Por muchas nuevas tecnologías y milongas que inventemos, seguimos siendo un país que arrastra un atraso cultural y educativo de enormes proporciones. Aquí siempre se iguala por abajo para que nadie destaque. En España ser diferente es pecado. Lo triste es que a la mayoría esto le da igual: es la mayoría que no lee ni va al cine y al teatro, que no compra un periódico, que no sabe lo que es pisar un museo; esa mayoría embrutecida pese a sus móviles de última generación, mimada por los políticos en cada campaña electoral; esa mayoría que algunos llaman pueblo y que como protagonista histórico se ha equivocado muchas veces.
La calidad de un país se mide casi siempre por sus élites, y estas se trabajan desde la escuela.

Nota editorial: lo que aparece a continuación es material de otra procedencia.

(** A socket emptied in both directions: the worker has handled what was decoded, and
    the connection carries what it wrote. *)
Lemma emptied convertPayload hs stack unwinding before id pv dbg sel p0 es p :
  launch before id pv dbg sel = Some p0 ->
  run (system_step convertPayload hs stack unwinding) (Ok p0) es = Some (Ok p) ->
  conn_open (conn p) -> down_left (conn p) = [] -> up_left (conn p) = [] ->
  app_inv convertPayload hs stack (foldl spec_msg spec_init (Socket.decoded before ++ network es)) (program p) /\
  written (a_worker (program p)) = Socket.wire (conn p) /\
  conn_closed (a_worker (program p)) = false.
Proof.
  intros Hlaunch Hrun Ho Hdown Hup.
  destruct (system_run _ _ _ _ _ _ _ _ _ _ _ _ Hlaunch Hrun) as (s & w & Hb & Hnew & aes & ses & Hv & Hdec).
  destruct (new_worker _ _ _ _ _ _ Hnew) as (Hrel & Hgos & Hw0).
  pose proof Hv as [Hp Hs Hw Hrc Hcl _ _ _].
  pose proof (app_run_inv _ _ _ _ _ _ _ Hrel Hgos Hw0 Hp) as Hinv.
  pose proof (Socket.read_run ses Socket.newAsyncRW (conn p) Hs) as Hread.
  assert (Hd : dispatched (worker_events aes) = Socket.decoded before ++ network es).
  { rewrite <- Hdec, <- Hrc. unfold down_left in Hdown. rewrite Hdown, app_nil_r in Hread. exact Hread. }
  rewrite Hd in Hinv. split; [exact Hinv|]. split; [|rewrite Hcl; apply Ho].
  destruct (Socket.write_run ses [] Socket.newAsyncRW (conn p)) as (unsent & Hun & Hwr); [by exists []|done|].
  rewrite <- Hw. change ([] ++ Socket.accepted ses) with (Socket.accepted ses) in Hun.
  unfold up_left in Hup. by rewrite Hun, (Hwr (co_writer _ Ho)), Hup, app_nil_r.
Qed.

(** A goroutine that is settled. *)
Lemma settled_end convertPayload hs stack sp a i g d :
  app_inv convertPayload hs stack sp a -> gos (a_worker a) !! i = Some g -> a_gos a !! i = Some d ->
  settled i a ->
  (prog d = None /\
     (corrupt d = false ->
        (exists n, Ok <$> reads d = reads_of convertPayload (g_given g) ++ replicate n (Ok stream_closed)) /\
        forall later, resp d =
          Handler.invocation (g_event g) (Handler.Call hs (g_event g)) stack
            (after (reads d) later) (g_session g)) \/
   (exists k, prog d = Some (HRead k)) /\ view g = mkStream true (g_given g)).
Proof.
  intros Hinv Hi Hd (g' & d' & Hg' & Hd' & Hend). rewrite Hi in Hg'. rewrite Hd in Hd'.
  injection Hg' as <-. injection Hd' as <-. pose proof (ai_gos _ _ _ _ _ Hinv i g d Hi Hd) as Hg.
  destruct Hend as [Hend|(k & Hk & Hcl & Hq)].
  - left. split; [done|]. intros Hco. split.
    + destruct (gi_reads _ _ _ _ _ _ Hg Hco) as (n & Hn & _). by exists n.
    + intros later. pose proof (gi_exec _ _ _ _ _ _ Hg Hco later) as He. by rewrite Hend in He.
  - right. split; [by exists k|]. unfold view. by rewrite Hcl, Hq, app_nil_r.
Qed.

(** ** Property *)

(** C4 (liveness): end to end, a process whose worker runs over an open connection is
    never stuck: from every state that a run reaches it can go on without the network
    to a state in which every message that was ever decoded is handled and everything
    sent is on the connection - so for each session invoked the connection carries
    exactly what its handler answered -, and every handler either has ended, having
    answered as it does when it is run alone on the messages of its session, or waits
    for the next message of an open stream of which it has read everything. The
    messages still in the socket must not terminate the worker, nor be invokes without
    an event. *)
Theorem system_answers (convertPayload : list value -> (Z * Z * string) + error)
    (hs : Handler.EventHandlers) (stack : string) (unwinding : handler_prog -> handler_prog)
    (before : list sock_event) (id : string) (protoVersion : Z) (debug : bool)
    (sel : write_select) (p0 p : system) (es : list system_event)
    (Hlaunch : launch before id protoVersion debug sel = Some p0)
    (Hrun : run (system_step convertPayload hs stack unwinding) (Ok p0) es = Some (Ok p))
    (Hloop : a_loop (program p) = Running) (Hopen : Socket.closed (conn p) = false)
    (Hmsgs : Forall harmless (Socket.down_pending (conn p) ++ Socket.in_hand (conn p))) :
  let sp := foldl spec_msg spec_init (Socket.decoded before ++ network es) in
  exists es' p',
    network es' = [] /\
    run (system_step convertPayload hs stack unwinding) (Ok p) es' = Some (Ok p') /\
    let gs := gos (a_worker (program p')) in
    streams sp = view_map gs /\ length (a_gos (program p')) = length gs /\
    forall i g d, gs !! i = Some g -> a_gos (program p') !! i = Some d ->
      of_session (g_session g) (Socket.wire (conn p')) = Handler.sent (resp d) /\
      exists st, streams sp !! g_session g = Some st /\ g_given g `prefix_of` msgs st /\
        (prog d = None /\
           (corrupt d = false ->
              (exists n, Ok <$> reads d = reads_of convertPayload (g_given g) ++ replicate n (Ok stream_closed)) /\
              forall later, resp d =
                Handler.invocation (g_event g) (Handler.Call hs (g_event g)) stack
                  (after (reads d) later) (g_session g)) \/
         (exists k, prog d = Some (HRead k)) /\ st = mkStream true (g_given g)).
Proof.
  destruct (system_run _ _ _ _ _ _ _ _ _ _ _ _ Hlaunch Hrun) as (s0 & w0 & _ & Hnew & aes & ses & Hv & Hdec).
  destruct (new_worker _ _ _ _ _ _ Hnew) as (Hrel & Hgos & Hw0). intros sp.
  assert (Hl : live convertPayload hs stack unwinding w0 p).
  { split; [by exists aes, ses|]. split; [|done]. by eapply conn_open_run; [apply Hv|]. }
  destruct (handle_all _ _ _ _ _ Hrel Hgos Hw0 p Hl Hmsgs) as (p1 & Hr1 & Hl1 & Hd1).
  destruct (settle_all _ _ _ _ _ Hrel Hgos Hw0 p1 _ Hl1 (le_n _)) as (p2 & Hr2 & Hl2 & Hd2 & Hn2 & Hset).
  destruct (flush _ _ _ _ _ Hrel Hgos Hw0 _ p2 Hl2 eq_refl) as (p' & Hr3 & Hl3 & Hp3 & Hu3 & Hd3).
  destruct (sys_reaches_trans _ _ _ _ _ _ _ Hr1 (sys_reaches_trans _ _ _ _ _ _ _ Hr2 Hr3)) as (es' & Hnet & Hrun').
  assert (Hall : run (system_step convertPayload hs stack unwinding) (Ok p0) (es ++ es') = Some (Ok p'))
    by by rewrite run_app, Hrun.
  assert (Hd : down_left (conn p') = []) by by rewrite Hd3, Hd2, Hd1.
  destruct (emptied _ _ _ _ _ _ _ _ _ _ _ _ Hlaunch Hall (proj1 (proj2 Hl3)) Hd Hu3) as (Hinv & Hwire & Hcl).
  rewrite network_app, Hnet, app_nil_r in Hinv. fold sp in Hinv. pose proof Hinv as [Hrl Hlen Hgo _].
  exists es', p'. split; [done|]. split; [done|]. cbv zeta. split; [apply Hrl|]. split; [done|].
  intros i g d Hi Hdi. split.
  { unfold of_session. rewrite <- Hwire. by apply (gi_complete _ _ _ _ _ _ (Hgo i g d Hi Hdi)). }
  exists (view g). rewrite (rel_streams _ _ Hrl).
  split; [by apply view_map_lookup with i, Hi; apply Hrl|]. split; [by eexists|].
  eapply settled_end; [done..|]. rewrite Hp3. apply Hset. rewrite <- Hn2, <- Hp3. by eapply lookup_lt_Some.
Qed.

(** ** Witness: an echo whose invoke and chunk are still in the socket *)
Lemma system_answers_witness :
  match launch [] "w" 1 false Sent with
  | Some p0 =>
    match run (system_step (fun _ => inr EOF) sample_handlers "" (fun p => p)) (Ok p0)
        (take 3 sample_system_events) with
    | Some (Ok p) => exists es' p',
        run (system_step (fun _ => inr EOF) sample_handlers "" (fun p => p)) (Ok p) es' = Some (Ok p') /\
        view_map (gos (a_worker (program p'))) = streams (foldl spec_msg spec_init [newInvokeV1 2 "echo"])
    | _ => False
    end
  | None => False
  end.
Proof.
  destruct (launch _ _ _ _ _) as [p0|] eqn:Hl; [|vm_compute in Hl; discriminate].
  destruct (run _ _ _) as [[p|]|] eqn:Hrun;
    [|vm_compute in Hl; injection Hl as <-; vm_compute in Hrun; discriminate..].
  assert (Hp : a_loop (program p) = Running /\ Socket.closed (conn p) = false /\
    Socket.down_pending (conn p) ++ Socket.in_hand (conn p) = [newInvokeV1 2 "echo"]).
  { vm_compute in Hl. injection Hl as <-. vm_compute in Hrun. by injection Hrun as <-. }
  destruct Hp as (Hloop & Hopen & Hmsgs).
  assert (Hh : Forall harmless (Socket.down_pending (conn p) ++ Socket.in_hand (conn p))).
  { rewrite Hmsgs. repeat constructor. intros _ _. discriminate. }
  destruct (system_answers _ _ _ _ _ _ _ _ _ _ _ _ Hl Hrun Hloop Hopen Hh)
    as (es' & p' & _ & Hrun' & Hst & _). exists es', p'. split; [exact Hrun'|]. symmetry. exact Hst.
Defined.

Pienso en una minoría de adolescentes y jóvenes que intentan abrirse paso en un ambiente hostil, llamados a liderar un cambio de país y que fracasan a menudo por la falta de apoyos y la mediocridad que los asfixia en los institutos y la Universidad. Habría que cuidar a esos chavales porque pueden ser el último remedio para un país avejentado como el nuestro. No importa de donde vengan, ni su clase social. Se puede ser elitista sin caer en el error del clasismo. El Estado —no este, que está en descomposición, sino otro de nueva planta— debería arremangarse para respaldar a unos jóvenes preparados para ser la aristocracia cultural y espiritual del país.
Soy un iluso en todo lo que acabo de escribir, bien lo sé, pero si repaso la historia de España compruebo que las mejores páginas fueron escritas por individuos que se forjaron en contra del espíritu de su tiempo. Teresa de Jesús, Cortés, Cervantes, Velázquez, Falla y Ramón y Cajal se elevaron por encima de la grisura de sus contemporáneos, combatieron rutinas y conformismos, fueron incomprendidos y hoy, sin embargo, los tomamos como modelos.

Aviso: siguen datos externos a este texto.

Definition step_ok (c : chan_state) (e : event) : option (outcome chan_state) :=
  match e with
  | Push res =>
    Some (Ok (mkChan (push_enqueue res (rx_of c)) (checking c ++ [res]) (getters c) (detached c)
      (pushed c ++ [res]) (taken c) (results c)))
  | CheckTree i =>
    match checking c !! i with
    | None => None
    | Some res =>
      Some (let* d := push_detaches res (rx_of c) in
            Ok (mkChan (rx_of c) (delete i (checking c)) (getters c) (detached c || d) (pushed c)
                  (taken c) (results c)))
    end
  | GetStart g =>
    match getters c !! g with
    | Some GIdle =>
      Some (Ok (if Closed (rx_of c) then c      (* ErrStreamIsClosed *)
                else set_getter g GOpen c))
    | _ => None
    end
  | FastPath g =>
    match getters c !! g with
    | Some GOpen =>
      match pushBuffer (rx_of c) with
      | Some res => Some (Ok (take_buffer g res c))
      | None => Some (Ok (set_getter g GMissed c))
      end
    | _ => None
    end
  | Refill g =>
    match getters c !! g with
    | Some GMissed => Some (Ok (set_getter g GWaiting (set_rx (move_first (rx_of c)) c)))
    | _ => None
    end
  | Receive g =>
    match getters c !! g, pushBuffer (rx_of c) with
    | Some GWaiting, Some res => Some (Ok (take_buffer g res c))
    | _, _ => None
    end
  | CtxDone g =>
    match getters c !! g with
    | Some GWaiting => Some (Ok (set_getter g GIdle c))
    | _ => None
    end
  | Finish g =>
    match getters c !! g with
    | Some (GHolding res) =>
      Some (let* '(r, x) := get_finish res (rx_of c) in
            Ok (add_result x (set_getter g GIdle (set_rx r c))))
    | _ => None
    end
  end.

Definition step (o : outcome chan_state) (e : event) : option (outcome chan_state) :=
  match o with
  | Panic => None
  | Ok c => step_ok c e
  end.

(** Successive results, as one client gets them. *)
Fixpoint get_all (rs : list serviceRes) (r : rx)
    : outcome (rx * list (serviceRes * option error)) :=
  match rs with
  | [] => Ok (r, [])
  | res :: rs =>
    if Closed r then Ok (r, [])                 (* ErrStreamIsClosed *)
    else
      let* '(r, x) := get_finish res r in
      let* '(r, xs) := get_all rs r in
      Ok (r, x :: xs)
  end.
End Get.

(** ** tx *)

Record tx : Type := mkTx {
  txTree : option streamDescription;
  tx_id : Z;
  tx_done : bool;
  headers : list value
}.

Section Tx.
(** The order in which [range] visits a tree. *)
Context (range : streamDescription -> list (Z * option StreamDescriptionItem)).

Definition range_of (t : option streamDescription) : list (Z * option StreamDescriptionItem) :=
  match t with Some t => range t | None => [] end.

(** [Call]: the new state, the message sent and the error. *)
Definition Call (name : string) (args : list value) (t : tx)
    : outcome (tx * option Message * option error) :=
  if tx_done t then Ok (t, None, Some (Errorf "tx is done" []))
  else
    let* '(method, e) := streamMethodByName (txTree t) (range_of (txTree t)) name in
    match e with
    | Some e => Ok (t, None, Some e)
    | None =>
      match txTree t with
      | None => Panic
      | Some treeMap =>
        match tree_lookup treeMap method with
        | None => Panic
        | Some temp =>
          let t' :=
            match Type_ (item_description temp) with
            | emptyDispatch => mkTx (txTree t) (tx_id t) true (headers t)
            | recursiveDispatch => t
            | otherDispatch => mkTx (item_description temp) (tx_id t) (tx_done t) (headers t)
            end in
          Ok (t', Some (mkMessage (mkInfo (tx_id t) method) args (headers t)), None)
        end
      end
    end.

Fixpoint call_all (calls : list (string * list value)) (t : tx)
    : outcome (tx * list Message) :=
  match calls with
  | [] => Ok (t, [])
  | (name, args) :: calls =>
    let* '(t, m, _) := Call name args t in
    let* '(t, ms) := call_all calls t in
    Ok (t, opt_list m ++ ms)
  end.
End Tx.

(** ** Specification: paths of a dispatch tree

    The position after a sequence of message types, and whether the stream is
    over; [None] when a type is not expected at its position. *)
Fixpoint walk (t : streamDescription) (ms : list Z) : option (streamDescription * bool) :=
  match ms with
  | [] => Some (t, false)
  | m :: ms =>
    match tree_lookup t m with
    | None => None
    | Some i =>
      match item_description i with
      | None => walk t ms
      | Some d =>
        if decide (size (sd_tree d) = 0) then
          match ms with [] => Some (t, true) | _ :: _ => None end
        else walk d ms
      end
    end
  end.

(** A tree whose entries are all final or recursive: the position never moves. *)
Definition flat (t : streamDescription) : Prop :=
  forall m i, tree_lookup t m = Some i -> Type_ (item_description i) <> otherDispatch.

Definition final (t : streamDescription) (res : serviceRes) : bool :=
  match tree_lookup t (method res) with
  | Some i => bool_decide (Type_ (item_description i) = emptyDispatch)
  | None => false
  end.

(** ** Lemmas *)

Lemma move_first_fifo r :
  opt_list (pushBuffer (move_first r)) ++ queue (move_first r) =
    opt_list (pushBuffer r) ++ queue r.
Proof. by destruct r as [[] ? []]. Qed.

Lemma move_first_pos r : rxTree (move_first r) = rxTree r /\ done (move_first r) = done r.
Proof. by destruct r as [[] ? []]. Qed.

Lemma push_enqueue_fifo res r :
  opt_list (pushBuffer (push_enqueue res r)) ++ queue (push_enqueue res r) =
    opt_list (pushBuffer r) ++ queue r ++ [res].
Proof. unfold push_enqueue. by rewrite move_first_fifo. Qed.

Lemma push_enqueue_pos res r :
  rxTree (push_enqueue res r) = rxTree r /\ done (push_enqueue res r) = done r.
Proof. by destruct r as [[] ? []]. Qed.

(** After the lock is released a non-empty queue means a full buffer. *)
Lemma move_first_full r : pushBuffer (move_first r) = None -> queue (move_first r) = [].
Proof. by destruct r as [[] ? []]. Qed.

Lemma type_empty d : Type_ d = emptyDispatch <-> exists s, d = Some s /\ size (sd_tree s) = 0.
Proof.
  unfold Type_. destruct d as [s|]; [case_decide|]; naive_solver.
Qed.

Lemma type_recursive d : Type_ d = recursiveDispatch <-> d = None.
Proof. unfold Type_. destruct d as [s|]; [case_decide|]; naive_solver. Qed.

Section GetLemmas.
Context (convertPayload : list value -> (Z * Z * string) + error).
#[local] Abbreviation get_finish := (get_finish convertPayload).
#[local] Abbreviation get_all := (get_all convertPayload).
#[local] Abbreviation step := (step convertPayload).
#[local] Abbreviation step_ok := (step_ok convertPayload).

Lemma get_finish_buffer res r r' x :
  get_finish res r = Ok (r', x) -> pushBuffer r' = pushBuffer r /\ queue r' = queue r.
Proof.
  unfold Channel.get_finish, advance. intros H. destruct (rxTree r) as [t|]; [|done].
  destruct (tree_lookup t (method res)) as [i|]; [|done].
  injection H as <- _. by destruct (Type_ (item_description i)).
Qed.

(** [get_finish] depends on the position only. *)
Lemma get_finish_pos res r r2 r' x :
  get_finish res r = Ok (r', x) -> rxTree r2 = rxTree r -> done r2 = done r ->
  get_finish res r2 = Ok (mkRx (pushBuffer r2) (rxTree r') (queue r2) (done r'), x).
Proof.
  unfold Channel.get_finish, advance. intros H Ht Hd. rewrite Ht.
  destruct (rxTree r) as [t|] eqn:Hr; [|done].
  destruct (tree_lookup t (method res)) as [i|]; [|done].
  injection H as <- <-. destruct r2. cbn in *. subst.
  destruct (Type_ (item_description i)); cbn; by rewrite ?Hr.
Qed.

Lemma get_all_snoc rs r r' xs res r'' x :
  get_all rs r = Ok (r', xs) -> done r' = false -> get_finish res r' = Ok (r'', x) ->
  get_all (rs ++ [res]) r = Ok (r'', xs ++ [x]).
Proof.
  revert r xs. induction rs as [|r1 rs IH]; intros r xs Hall Hd Hf; cbn in *.
  - injection Hall as -> <-. unfold Closed. by rewrite Hd, Hf.
  - unfold Closed in *. destruct (done r) eqn:Hdr.
    { injection Hall as -> <-. by rewrite Hd in Hdr. }
    apply outcome_bind_ok in Hall as ([r1' x1] & Hf1 & Hall).
    apply outcome_bind_ok in Hall as ([r2' xs2] & Hall & [= -> <-]).
    rewrite Hf1. cbn. by rewrite (IH _ _ Hall Hd Hf).
Qed.

Lemma chan_fifo_step c e c' :
  step_ok c e = Some (Ok c') ->
  taken c ++ opt_list (pushBuffer (rx_of c)) ++ queue (rx_of c) = pushed c ->
  taken c' ++ opt_list (pushBuffer (rx_of c')) ++ queue (rx_of c') = pushed c'.
Proof.
  intros Hs Hi. destruct e as [res|i|g|g|g|g|g|g]; cbn in Hs.
  - injection Hs as <-. cbn [taken rx_of pushed]. rewrite push_enqueue_fifo, <- Hi.
    by rewrite !(assoc_L (++)).
  - step_inv Hs. apply outcome_bind_ok in Hs as (d & _ & [= <-]). done.
  - step_inv Hs; by destruct (Closed _).
  - destruct (getters c !! g) as [[]|]; try done.
    destruct (pushBuffer (rx_of c)) as [res|] eqn:Hb; injection Hs as <-; cbn in *.
    + by rewrite <- (assoc_L (++)).
    + by rewrite Hb.
  - step_inv Hs. cbn. by rewrite move_first_fifo.
  - destruct (getters c !! g) as [[]|]; try done.
    destruct (pushBuffer (rx_of c)) as [res|] eqn:Hb; [|done]. injection Hs as <-. cbn in *.
    by rewrite <- (assoc_L (++)).
  - step_inv Hs. done.
  - step_inv Hs. apply outcome_bind_ok in Hs as ([r x] & Hf & [= <-]). cbn.
    apply get_finish_buffer in Hf as [-> ->]. done.
Qed.
End GetLemmas.

(** ** Properties of the receiving side *)
Section RxLemmas.
Context (convertPayload : list value -> (Z * Z * string) + error).
#[local] Abbreviation get_finish := (get_finish convertPayload).
#[local] Abbreviation get_all := (get_all convertPayload).
#[local] Abbreviation step := (step convertPayload).
#[local] Abbreviation step_ok := (step_ok convertPayload).

Lemma step_Ok_inv o e c' : step o e = Some (Ok c') -> exists c, o = Ok c /\ step_ok c e = Some (Ok c').
Proof. destruct o as [c|]; [|done]. cbn. eauto. Qed.

(** Invariants of the states that have not panicked. *)
Lemma chan_invariant (Inv : chan_state -> Prop) c0 es c :
  Inv c0 -> (forall c e c', Inv c -> step_ok c e = Some (Ok c') -> Inv c') ->
  run step (Ok c0) es = Some (Ok c) -> Inv c.
Proof.
  intros H0 Hstep. revert c. induction es as [|e es IH] using rev_ind; intros c Hrun.
  { by injection Hrun as <-. }
  apply run_snoc in Hrun as (o & Hrun & Hs).
  apply step_Ok_inv in Hs as (c1 & -> & Hs). eauto.
Qed.

(** One client: what it holds, and its position against [get_all]. *)
Definition holding (p : getter) : list serviceRes :=
  match p with GHolding res => [res] | _ => [] end.

Definition open_phase (p : getter) : bool :=
  match p with GIdle => false | _ => true end.

Definition single_inv (upstream : option streamDescription) (c : chan_state) : Prop :=
  exists p gots,
    getters c = [p] /\
    taken c = gots ++ holding p /\
    get_all gots (new_rx upstream) =
      Ok (mkRx None (rxTree (rx_of c)) [] (done (rx_of c)), results c) /\
    (open_phase p = true -> done (rx_of c) = false) /\
    (p = GWaiting -> pushBuffer (rx_of c) = None -> queue (rx_of c) = []).

Lemma single_lookup (p q : getter) g : [p] !! g = Some q -> g = 0 /\ p = q.
Proof. destruct g as [|[|g]]; cbn; naive_solver. Qed.

Lemma push_enqueue_full res r : pushBuffer (push_enqueue res r) <> None.
Proof. destruct r as [[] ? []]; done. Qed.

Lemma single_step upstream c e c' :
  single_inv upstream c -> step_ok c e = Some (Ok c') -> single_inv upstream c'.
Proof.
  intros (p & gots & Hg & Ht & Hall & Hop & Hw) Hs.
  destruct e as [res|i|g|g|g|g|g|g]; cbn in Hs.
  - injection Hs as <-. exists p, gots. cbn [getters taken rx_of results].
    destruct (push_enqueue_pos res (rx_of c)) as [-> ->]. split_and!; [done..|].
    intros _ Hn. by destruct (push_enqueue_full res (rx_of c)).
  - step_inv Hs. apply outcome_bind_ok in Hs as (d & _ & [= <-]).
    exists p, gots. by split_and!.
  - rewrite Hg in Hs. step_inv Hs. apply single_lookup in Heqo as [-> ->].
    unfold Closed. destruct (done (rx_of c)) eqn:Hd; [exists GIdle, gots; rewrite ?Hd; by split_and!|].
    exists GOpen, gots. cbn. rewrite Hg, Hd. by split_and!.
  - rewrite Hg in Hs. destruct ([p] !! g) as [q|] eqn:Hq; [|done].
    apply single_lookup in Hq as [-> ->]. destruct q; try done. cbn in Ht.
    destruct (pushBuffer (rx_of c)) as [res|]; injection Hs as <-.
    + exists (GHolding res), gots. cbn. rewrite Hg, Ht, app_nil_r. by split_and!.
    + exists GMissed, gots. cbn. rewrite Hg. by split_and!.
  - rewrite Hg in Hs. destruct ([p] !! g) as [q|] eqn:Hq; [|done].
    apply single_lookup in Hq as [-> ->]. destruct q; try done. injection Hs as <-.
    exists GWaiting, gots. cbn. destruct (move_first_pos (rx_of c)) as [-> ->].
    rewrite Hg. split_and!; try done. intros _. apply move_first_full.
  - rewrite Hg in Hs. destruct ([p] !! g) as [q|] eqn:Hq; [|done].
    apply single_lookup in Hq as [-> ->]. destruct q; try done. cbn in Ht.
    destruct (pushBuffer (rx_of c)) as [res|]; [|done]. injection Hs as <-.
    exists (GHolding res), gots. cbn. rewrite Hg, Ht, app_nil_r. by split_and!.
  - rewrite Hg in Hs. destruct ([p] !! g) as [q|] eqn:Hq; [|done].
    apply single_lookup in Hq as [-> ->]. destruct q; try done. injection Hs as <-.
    exists GIdle, gots. cbn. rewrite Hg. by split_and!.
  - rewrite Hg in Hs. destruct ([p] !! g) as [q|] eqn:Hq; [|done].
    apply single_lookup in Hq as [-> ->]. destruct q as [| | | |res]; try done.
    injection Hs as Hs. apply outcome_bind_ok in Hs as ([r x] & Hf & [= <-]).
    exists GIdle, (gots ++ [res]). cbn. rewrite Hg, app_nil_r.
    pose proof (get_finish_pos _ _ _ (mkRx None (rxTree (rx_of c)) [] (done (rx_of c)))
      _ _ Hf eq_refl eq_refl) as Hf'. cbn in Hf'.
    split_and!; try done. by eapply get_all_snoc; [exact Hall|cbn; by apply Hop|].
Qed.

El pueblo —y que me perdone don Antonio Machado, que lo tenía en alta estima— siempre ha despertado mis recelos. El pueblo, en mayor o menor medida, estuvo detrás de las cuatro últimas guerras civiles. El pueblo como sujeto romántico y nacionalista da miedo. Estremece ver lo que sucede hoy en Cataluña y en otros lugares de Europa y América donde ha arraigado el populismo extremo.
Si hay un antídoto contra el virus del populismo ha de venir de unas élites bien formadas que tiren del país en los campos de la política, la economía y la cultura. No las hay, al menos como yo las entiendo, en este fin de época que coincide con la monarquía triste de Felipe VI, a quien compadecemos porque no verá reinar a su hija Leonor. Lo más aproximado a las élites son Rafa Nadal y Marc Márquez. Con esto nos hemos de conformar, y vamos tirando, qué remedio.
Mientras tanto, recomiendo leer al aristocrático Ortega, que escribía como los ángeles y era un filósofo egregio en un país de cabreros. Uno de esos raros que sitúan a una nación en el corazón del mundo.